→ Work required:
The reply should give back every entry exactly as written.

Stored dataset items
□ □ □ □
(** X19.  generateMultiTrack builds one track per instrument name: a program
    change and then the note events of generate, the same in every track.
    No track holds a tempo event, so the header's tempo is not in a
    multi-track file; for the one name "piano" the track is that of
    generate without its tempo event. *)
Theorem generateMultiTrack_tracks (pm : ParsedMusic) (instruments : list str) :
  let tracks := generateMultiTrackTracks pm instruments in
  List.length tracks = List.length instruments /\
  (forall i name, nth_error instruments i = Some name ->
     nth_error tracks i =
       Some (ProgramChangeEvent (instrumentOrDefault name)
             :: map NoteEventOf (convertNotesToEvents (body pm) (header pm)))) /\
  (forall track e, In track tracks -> In e track ->
     forall bpm, e <> TempoEvent bpm) /\
  [generateEvents pm] =
    map (cons (TempoEvent (if isZero (tempo (header pm)) then Finite 120%Z
                           else tempo (header pm))))
        (generateMultiTrackTracks pm [lit "piano"]).
Proof.
  cbv zeta. unfold generateMultiTrackTracks.
  rewrite !TrackFacts.multiTrack_fold. cbn [app].
  rewrite GeneratorFacts.convertNotesToEvents_map.
  split; [apply length_map|]. split; [|split].
  - intros i name Hi.
    apply (map_nth_error
             (fun i0 => ProgramChangeEvent (instrumentOrDefault i0)
                        :: map NoteEventOf (map eventOf (body pm)))) in Hi.
    exact Hi.
  - intros track e Ht He bpm. apply in_map_iff in Ht.
    destruct Ht as [name [<- _]]. destruct He as [<-|He]; [discriminate|].
    apply in_map_iff in He. destruct He as [x [<- _]]. discriminate.
  - rewrite TrackFacts.generateEvents_unfold. reflexivity.
Qed.

Lemma generateMultiTrack_tracks_witness :
  nth_error (generateMultiTrackTracks (parse Tunes.scale)
               [lit "flute"; lit "oboe"]) 1
  = Some (ProgramChangeEvent (instrumentOrDefault (lit "oboe"))
          :: map NoteEventOf
               (convertNotesToEvents (body (parse Tunes.scale))
                  (header (parse Tunes.scale)))).
Proof.
  destruct (generateMultiTrack_tracks (parse Tunes.scale)
              [lit "flute"; lit "oboe"]) as (_ & H & _).
  apply (H 1 (lit "oboe")). reflexivity.
Defined.

(** X20.  The program of an instrument name: the table's number for the five
    names it has, 0 for any other name that no object inherits. *)
Theorem instrumentOrDefault_table (name : str) :
  (forall n, In (name, n) instruments ->
     instrumentOrDefault name = ProgramNumber n) /\
  ((forall n, ~ In (name, n) instruments) ->
   ~ In name objectPrototypeMembers ->
   instrumentOrDefault name = ProgramNumber 0).
Proof.
  split.
  - intros n Hn. vm_compute in Hn.
    repeat (destruct Hn as [Hn|Hn];
            [injection Hn as <- <-; vm_compute; reflexivity|]).
    destruct Hn.
  - intros Hno Hinh. unfold instrumentOrDefault.
    assert (Hown : ownInstrument name instruments = None).
    { unfold instruments in *. cbn [ownInstrument].
      repeat match goal with
      | |- context [eqb name ?k] =>
          destruct (eqb name k) eqn:E;
          [apply JSFacts.eqb_true_iff in E; subst name;
           exfalso; eapply Hno; cbn [In]; eauto 10 | clear E]
      end. reflexivity. }
    rewrite Hown.
    destruct (existsb (eqb name) objectPrototypeMembers) eqn:E;
      [|reflexivity].
    exfalso. apply Hinh. apply existsb_exists in E.
    destruct E as [k [Hk E]]. apply JSFacts.eqb_true_iff in E. now subst.
Qed.

Lemma instrumentOrDefault_table_witness :
  instrumentOrDefault (lit "violin") = ProgramNumber 40 /\
  instrumentOrDefault (lit "oboe") = ProgramNumber 0.
Proof.
  split.
  - apply (proj1 (instrumentOrDefault_table (lit "violin")) 40%Z).
    vm_compute. right. left. reflexivity.
  - apply (proj2 (instrumentOrDefault_table (lit "oboe"))).
    + intros n H. vm_compute in H.
      repeat (destruct H as [H|H]; [discriminate H|]). exact H.
    + intros H. vm_compute in H.
      repeat (destruct H as [H|H]; [discriminate H|]). exact H.
Defined.

(* ------------------------------------------------------------------ *)
(** ** Properties of the converter *)

Module ConverterFacts.

Lemma msgEmpty_fixed :
  msgEmpty <> msgNoNotes /\ msgEmpty <> msgNoKey /\ msgEmpty <> msgNoMeter.
Proof. repeat split; intros H; vm_compute in H; discriminate H. Qed.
□ □ □ □
→ Expected answer:
(** X19.  generateMultiTrack builds one track per instrument name: a program
    change and then the note events of generate, the same in every track.
    No track holds a tempo event, so the header's tempo is not in a
    multi-track file; for the one name "piano" the track is that of
    generate without its tempo event. *)
Theorem generateMultiTrack_tracks (pm : ParsedMusic) (instruments : list str) :
  let tracks := generateMultiTrackTracks pm instruments in
  List.length tracks = List.length instruments /\
  (forall i name, nth_error instruments i = Some name ->
     nth_error tracks i =
       Some (ProgramChangeEvent (instrumentOrDefault name)
             :: map NoteEventOf (convertNotesToEvents (body pm) (header pm)))) /\
  (forall track e, In track tracks -> In e track ->
     forall bpm, e <> TempoEvent bpm) /\
  [generateEvents pm] =
    map (cons (TempoEvent (if isZero (tempo (header pm)) then Finite 120%Z
                           else tempo (header pm))))
        (generateMultiTrackTracks pm [lit "piano"]).
Proof.
  cbv zeta. unfold generateMultiTrackTracks.
  rewrite !TrackFacts.multiTrack_fold. cbn [app].
  rewrite GeneratorFacts.convertNotesToEvents_map.
  split; [apply length_map|]. split; [|split].
  - intros i name Hi.
    apply (map_nth_error
             (fun i0 => ProgramChangeEvent (instrumentOrDefault i0)
                        :: map NoteEventOf (map eventOf (body pm)))) in Hi.
    exact Hi.
  - intros track e Ht He bpm. apply in_map_iff in Ht.
    destruct Ht as [name [<- _]]. destruct He as [<-|He]; [discriminate|].
    apply in_map_iff in He. destruct He as [x [<- _]]. discriminate.
  - rewrite TrackFacts.generateEvents_unfold. reflexivity.
Qed.

Lemma generateMultiTrack_tracks_witness :
  nth_error (generateMultiTrackTracks (parse Tunes.scale)
               [lit "flute"; lit "oboe"]) 1
  = Some (ProgramChangeEvent (instrumentOrDefault (lit "oboe"))
          :: map NoteEventOf
               (convertNotesToEvents (body (parse Tunes.scale))
                  (header (parse Tunes.scale)))).
Proof.
  destruct (generateMultiTrack_tracks (parse Tunes.scale)
              [lit "flute"; lit "oboe"]) as (_ & H & _).
  apply (H 1 (lit "oboe")). reflexivity.
Defined.

(** X20.  The program of an instrument name: the table's number for the five
    names it has, 0 for any other name that no object inherits. *)
Theorem instrumentOrDefault_table (name : str) :
  (forall n, In (name, n) instruments ->
     instrumentOrDefault name = ProgramNumber n) /\
  ((forall n, ~ In (name, n) instruments) ->
   ~ In name objectPrototypeMembers ->
   instrumentOrDefault name = ProgramNumber 0).
Proof.
  split.
  - intros n Hn. vm_compute in Hn.
    repeat (destruct Hn as [Hn|Hn];
            [injection Hn as <- <-; vm_compute; reflexivity|]).
    destruct Hn.
  - intros Hno Hinh. unfold instrumentOrDefault.
    assert (Hown : ownInstrument name instruments = None).
    { unfold instruments in *. cbn [ownInstrument].
      repeat match goal with
      | |- context [eqb name ?k] =>
          destruct (eqb name k) eqn:E;
          [apply JSFacts.eqb_true_iff in E; subst name;
           exfalso; eapply Hno; cbn [In]; eauto 10 | clear E]
      end. reflexivity. }
    rewrite Hown.
    destruct (existsb (eqb name) objectPrototypeMembers) eqn:E;
      [|reflexivity].
    exfalso. apply Hinh. apply existsb_exists in E.
    destruct E as [k [Hk E]]. apply JSFacts.eqb_true_iff in E. now subst.
Qed.

Lemma instrumentOrDefault_table_witness :
  instrumentOrDefault (lit "violin") = ProgramNumber 40 /\
  instrumentOrDefault (lit "oboe") = ProgramNumber 0.
Proof.
  split.
  - apply (proj1 (instrumentOrDefault_table (lit "violin")) 40%Z).
    vm_compute. right. left. reflexivity.
  - apply (proj2 (instrumentOrDefault_table (lit "oboe"))).
    + intros n H. vm_compute in H.
      repeat (destruct H as [H|H]; [discriminate H|]). exact H.
    + intros H. vm_compute in H.
      repeat (destruct H as [H|H]; [discriminate H|]). exact H.
Defined.

(* ------------------------------------------------------------------ *)
(** ** Properties of the converter *)

Module ConverterFacts.

Lemma msgEmpty_fixed :
  msgEmpty <> msgNoNotes /\ msgEmpty <> msgNoKey /\ msgEmpty <> msgNoMeter.
Proof. repeat split; intros H; vm_compute in H; discriminate H. Qed.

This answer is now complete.